─── INPUT DATA ───
(* ===== verification/ControllerServiceSteps.v ===== *)
(** * Read leases under every interleaving

    [Module LeaseSteps] interleaves the critical sections of ControllerService.v with calls of
    the store's hooks outside the lock, the clock and the rest of the node.  What the service
    relies on of the hooks is the interface [LeaseHooksLaws].  The pins of the store are
    accounted for exactly: those of the rest of the node, of the live leases, of the acquires
    that have not recorded their lease and of the unpins on their way. *)

From S2P Require Import Prelude ReshardTypes StoreBackend WorkerRegistry LruCache HostOffloadBackend HostOffloadLookup ControllerService.
Import ControllerService OffloadLookup.

(** ** What the hooks promise *)

Class LeaseHooksLaws (S : Type) `{LeaseHooks S} : Type := {
  usable : S -> Prop;
  pins : S -> Hash -> Z;
  (** The host block of a resident hash. *)
  bound : S -> Hash -> option Z;
  validate_ok hs st ids st' : usable st -> validate_and_pin hs st = (Ok ids, st') ->
    usable st' ∧ Forall2 (fun h id => bound st h = Some id) hs ids ∧
    forall h, pins st' h = pins st h + occ h hs ∧ bound st' h = bound st h;
  validate_refused hs st code msg st' : usable st -> validate_and_pin hs st = (Err code msg, st') ->
    usable st' ∧ forall h, pins st' h = pins st h ∧ bound st' h = bound st h;
  unpin_spec hs st : usable st ->
    usable (unpin hs st) ∧ forall h, pins (unpin hs st) h = Z.max 0 (pins st h - occ h hs) ∧ bound (unpin hs st) h = bound st h
}.
(* ===== verification/RaidenController.v ===== *)
(** * The controller of a node ([src/tpu_sync/core/controller/raiden_controller.cc], [src/tpu_sync/core/buffer.cc])

    Buffers and their protos, allocation of logical blocks, transfers broadcast to the
    registered workers and the caller's side of a remote read up to the lease protocol, which
    RemoteRead.v models.  A call that may wait is split where it does; the worker services
    ([CreateBuffers], [TransferBuffers], [DeleteBuffers]) are what was sent to them and
    parameters for what they answer. *)

From S2P Require Import Prelude ReshardTypes StoreBackend LogicalBlockManager WorkerRegistry KVCacheStoreService ControllerService.
Import Workers.

Module Controller.
Import ControllerService.

(** ** Buffers *)

Inductive MemoryType : Type := MEMORY_TYPE_UNSPECIFIED | MEMORY_TYPE_DRAM | MEMORY_TYPE_HBM.
#[global] Instance MemoryType_eq_dec : EqDecision MemoryType.
Proof. solve_decision. Defined.

Record BufferShard : Type := mkShard { handle : Z; offset : Z; size : Z }.
Record Buffer : Type := mkBuffer {
  index : Z;
  buffer_shards : list BufferShard;
  remote_address : option string;
  memory_type : MemoryType;
  remote_descriptors : list RaidenTransferEndpoint;
  remote_worker_endpoints : list RaidenWorkerEndpoints
}.
(** [index] is optional; an unset string is empty. *)
Record BufferProto : Type := mkProto {
  buffer_handles : list Z;
  p_index : option Z;
  p_memory_type : MemoryType;
  p_remote_address : string;
  p_remote_descriptors : list RaidenTransferEndpoint;
  p_remote_worker_endpoints : list RaidenWorkerEndpoints
}.

Definition ToProto (b : Buffer) : BufferProto :=
  mkProto (handle <$> buffer_shards b) (if 0 <=? index b then Some (index b) else None) (memory_type b)
    (default EmptyString (remote_address b)) (remote_descriptors b) (remote_worker_endpoints b).

Definition FromProto (p : BufferProto) (address : option string) : Buffer :=
  mkBuffer (default (-1) (p_index p)) ((fun h => mkShard h 0 0) <$> buffer_handles p)
    (match address with
     | Some a => Some a
     | None => if is_empty (p_remote_address p) then None else Some (p_remote_address p)
     end)
    (p_memory_type p) (p_remote_descriptors p) (p_remote_worker_endpoints p).

Definition set_index (i : Z) (p : BufferProto) : BufferProto :=
  mkProto (buffer_handles p) (Some i) (p_memory_type p) (p_remote_address p) (p_remote_descriptors p) (p_remote_worker_endpoints p).
Definition set_memory_type (t : MemoryType) (b : Buffer) : Buffer :=
  mkBuffer (index b) (buffer_shards b) (remote_address b) t (remote_descriptors b) (remote_worker_endpoints b).
(** [set_remote_descriptors] followed by [set_remote_worker_endpoints({})]. *)
Definition set_peer (eps : list RaidenTransferEndpoint) (b : Buffer) : Buffer :=
  mkBuffer (index b) (buffer_shards b) (remote_address b) (memory_type b) eps [].
Definition set_remote_descriptors (eps : list RaidenTransferEndpoint) (b : Buffer) : Buffer :=
  mkBuffer (index b) (buffer_shards b) (remote_address b) (memory_type b) eps (remote_worker_endpoints b).
(** [Buffer(id, {}, std::nullopt, type)]. *)
Definition block_buffer (t : MemoryType) (id : Z) : Buffer := mkBuffer id [] None t [] [].
Definition set_remote_worker_endpoints (gs : list RaidenWorkerEndpoints) (b : Buffer) : Buffer :=
  mkBuffer (index b) (buffer_shards b) (remote_address b) (memory_type b) (remote_descriptors b) gs.

(** ** State *)

Record RaidenController : Type := mkController {
  unit_ : RaidenIdProto;
  num_shards_ : Z;
  shard_size_bytes_ : Z;
  num_total_blocks_ : Z;
  preprovision_worker_buffers_ : bool;
  all_sharded_buffers_ : list BufferProto;
  registry_ : WorkerRegistry;
  block_manager_ : LBM.LogicalBlockManager;
  (** Channels to peers by address, and the order in which they were dialled. *)
  stubs_ : gmap string nat;
  stub_order_ : list string
}.
Implicit Types c : RaidenController.

Definition create (unit : RaidenIdProto) (num_blocks num_shards shard_size_bytes : Z) (preprovision : bool) : RaidenController :=
  mkController unit num_shards shard_size_bytes num_blocks preprovision [] ∅ (LBM.create num_blocks) ∅ [].
Definition set_manager m c : RaidenController :=
  mkController (unit_ c) (num_shards_ c) (shard_size_bytes_ c) (num_total_blocks_ c) (preprovision_worker_buffers_ c)
    (all_sharded_buffers_ c) (registry_ c) m (stubs_ c) (stub_order_ c).
Definition set_sharded_buffers bs c : RaidenController :=
  mkController (unit_ c) (num_shards_ c) (shard_size_bytes_ c) (num_total_blocks_ c) (preprovision_worker_buffers_ c)
    bs (registry_ c) (block_manager_ c) (stubs_ c) (stub_order_ c).
Definition set_registry r c : RaidenController :=
  mkController (unit_ c) (num_shards_ c) (shard_size_bytes_ c) (num_total_blocks_ c) (preprovision_worker_buffers_ c)
    (all_sharded_buffers_ c) r (block_manager_ c) (stubs_ c) (stub_order_ c).
Definition set_stubs stubs order c : RaidenController :=
  mkController (unit_ c) (num_shards_ c) (shard_size_bytes_ c) (num_total_blocks_ c) (preprovision_worker_buffers_ c)
    (all_sharded_buffers_ c) (registry_ c) (block_manager_ c) stubs order.

(** ** Worker buffers *)

Record CreateBuffersResponse : Type := mkCreated { cr_success : bool; cr_message : list Frag; cr_buffers : list BufferProto }.

Definition CreateBuffersForWorker (answer : StatusOr CreateBuffersResponse) (worker : string) (num_blocks : Z) : StatusOr CreateBuffersResponse :=
  match answer with
  | Err code msg => Err code (StrCat["Failed to create buffers on worker "; worker; ": "] ++ msg)
  | Ok resp =>
      if negb (cr_success resp) then
        Err kFailedPrecondition (StrCat["WorkerService CreateBuffers failed on worker "; worker; ": "] ++ cr_message resp)
      else if negb (Z.of_nat (length (cr_buffers resp)) =? num_blocks) then
        Err kFailedPrecondition StrCat["WorkerService returned unexpected number of buffers on "; worker; ": ";
                                       Z.of_nat (length (cr_buffers resp)); " vs expected "; num_blocks]
      else Ok resp
  end.

(** [InitializeWorkerBuffers]: the request is [provision_blocks] equal specs; [answer] is what
    the worker's service says to it. *)
Definition provision_blocks c : Z := if preprovision_worker_buffers_ c then num_total_blocks_ c else 0.
Definition InitializeWorkerBuffers (answer : StatusOr CreateBuffersResponse) (reg : WorkerRegistration) c : Status * list BufferProto * RaidenController :=
  match worker_service_client reg with
  | None => (Err kFailedPrecondition StrCat["WorkerServiceClient for "; worker_id reg; " is not initialized"], [], c)
  | Some _ =>
      match CreateBuffersForWorker answer (worker_id reg) (provision_blocks c) with
      | Err _ msg => (Err kFailedPrecondition (StrCat["CreateBuffers RPC failed: "] ++ msg), [], c)
      | Ok resp =>
          let created := imap (fun i p => set_index (Z.of_nat i) p) (take (Z.to_nat (provision_blocks c)) (cr_buffers resp)) in
          (OkStatus, created, match all_sharded_buffers_ c with [] => set_sharded_buffers created c | _ => c end)
      end
  end.

(** ** Allocation *)

(** The outer option is the crash of an index past the provisioned buffers. *)
Definition Allocate (num_blocks : Z) c : option (StatusOr (list BufferProto) * RaidenController) :=
  match all_sharded_buffers_ c with
  | [] =>
      Some (Err kFailedPrecondition
              StrCat["No physical buffers provisioned: register a worker first, and note that Physical/BufferProto mode is unavailable when the controller was built with preprovision_worker_buffers=false"], c)
  | bs =>
      match LBM.Allocate (block_manager_ c) num_blocks true with
      | (Err code msg, m) => Some (Err code msg, set_manager m c)
      | (Ok ids, m) =>
          match mapM (fun id => bs !! Z.to_nat id) ids with
          | None => None
          | Some protos => Some (Ok protos, set_manager m c)
          end
      end
  end.

Definition AllocateBuffers (num_blocks : Z) c : option (StatusOr (list Buffer) * RaidenController) :=
  match Allocate num_blocks c with
  | None => None
  | Some (Err code msg, c) => Some (Err code msg, c)
  | Some (Ok protos, c) => Some (Ok ((fun p => set_memory_type MEMORY_TYPE_DRAM (FromProto p None)) <$> (protos : list BufferProto)), c)
  end.

Definition block_index (acc : list Z) (p : BufferProto) : StatusOr (list Z) :=
  match p_index p with
  | Some i => if i <? 0 then Err kInvalidArgument StrCat["BufferProto has invalid or missing index"] else Ok (acc ++ [i])
  | None => Err kInvalidArgument StrCat["BufferProto has invalid or missing index"]
  end.
Definition Deallocate (sharded_buffers : list BufferProto) c : Status * RaidenController :=
  match for_each block_index sharded_buffers [] with
  | Err code msg => (Err code msg, c)
  | Ok ids => let '(st, m) := LBM.Deallocate (block_manager_ c) ids in (st, set_manager m c)
  end.
Definition DeallocateBuffers (buffers : list Buffer) c : Status * RaidenController := Deallocate (ToProto <$> buffers) c.

Definition AllocateBlockIds (num_blocks : Z) c : StatusOr (list Z) * RaidenController :=
  let '(r, m) := LBM.Allocate (block_manager_ c) num_blocks true in (r, set_manager m c).
Definition DeallocateBlockIds (ids : list Z) c : Status * RaidenController :=
  let '(st, m) := LBM.Deallocate (block_manager_ c) ids in (st, set_manager m c).
Definition AllocateTargetBlockIds (ids : list Z) c : Status * RaidenController :=
  let '(st, m) := LBM.AllocateTarget (block_manager_ c) ids in (st, set_manager m c).
Definition HandleRaidenCommand (parsed : option ControlRequest) s : ControlResponse * ReshardService * list Effect :=
  match parsed with
  | None => (refuses StrCat["Failed to parse ControlRequest"], s, [])
  | Some req =>
      if command req =? REGISTER_WORK_UNIT then
        (HandleRegisterWorkUnit (default default_registration (register_work_unit_request req)) s, [])
      else if command req =? GET_METADATA then
        (mkControlResponse true EmptyString (WUD.AllMetadata (directory_ s)), s, [])
      else if command req =? REGISTER_TRANSFER_SCHEDULE then
        let start_req := default default_start (start_transfer_request req) in
        if nonempty (Program.transfer_pool_indices start_req) || nonempty (Program.pool_groups start_req) then
          (refuses StrCat["Inter-controller reshard schedule registration is retired: the planning controller arms destination workers directly"], s, [])
        else
          (refuses StrCat["Legacy transfer scheduling is not implemented by the C++ reshard controller; keep the Python sidecar for dense/weight-sync paths"], s, [])
      else if command req =? START_TRANSFER then
        let '(resp, effects) := HandleRaidenStartTransfer req s in (resp, s, effects)
      else if command req =? SHUTDOWN then
        (accepts, s, (ShutdownWorker <$> worker_addresses (directory_ s)) ++ [ShutdownCallback])
      else (refuses StrCat["COMMAND_UNSPECIFIED"], s, [])
  end.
───
- ACTIVITY -
What is needed is a verbatim copy of every line in the records above from the one containing "Definition set_memory_type (t" down to the one containing "Definition set_sharded_buffers bs", both included, and nothing more.

- TASK SOLUTION -
Definition set_memory_type (t : MemoryType) (b : Buffer) : Buffer :=
  mkBuffer (index b) (buffer_shards b) (remote_address b) t (remote_descriptors b) (remote_worker_endpoints b).
(** [set_remote_descriptors] followed by [set_remote_worker_endpoints({})]. *)
Definition set_peer (eps : list RaidenTransferEndpoint) (b : Buffer) : Buffer :=
  mkBuffer (index b) (buffer_shards b) (remote_address b) (memory_type b) eps [].
Definition set_remote_descriptors (eps : list RaidenTransferEndpoint) (b : Buffer) : Buffer :=
  mkBuffer (index b) (buffer_shards b) (remote_address b) (memory_type b) eps (remote_worker_endpoints b).
(** [Buffer(id, {}, std::nullopt, type)]. *)
Definition block_buffer (t : MemoryType) (id : Z) : Buffer := mkBuffer id [] None t [] [].
Definition set_remote_worker_endpoints (gs : list RaidenWorkerEndpoints) (b : Buffer) : Buffer :=
  mkBuffer (index b) (buffer_shards b) (remote_address b) (memory_type b) (remote_descriptors b) gs.

(** ** State *)

Record RaidenController : Type := mkController {
  unit_ : RaidenIdProto;
  num_shards_ : Z;
  shard_size_bytes_ : Z;
  num_total_blocks_ : Z;
  preprovision_worker_buffers_ : bool;
  all_sharded_buffers_ : list BufferProto;
  registry_ : WorkerRegistry;
  block_manager_ : LBM.LogicalBlockManager;
  (** Channels to peers by address, and the order in which they were dialled. *)
  stubs_ : gmap string nat;
  stub_order_ : list string
}.
Implicit Types c : RaidenController.

Definition create (unit : RaidenIdProto) (num_blocks num_shards shard_size_bytes : Z) (preprovision : bool) : RaidenController :=
  mkController unit num_shards shard_size_bytes num_blocks preprovision [] ∅ (LBM.create num_blocks) ∅ [].
Definition set_manager m c : RaidenController :=
  mkController (unit_ c) (num_shards_ c) (shard_size_bytes_ c) (num_total_blocks_ c) (preprovision_worker_buffers_ c)
    (all_sharded_buffers_ c) (registry_ c) m (stubs_ c) (stub_order_ c).
Definition set_sharded_buffers bs c : RaidenController :=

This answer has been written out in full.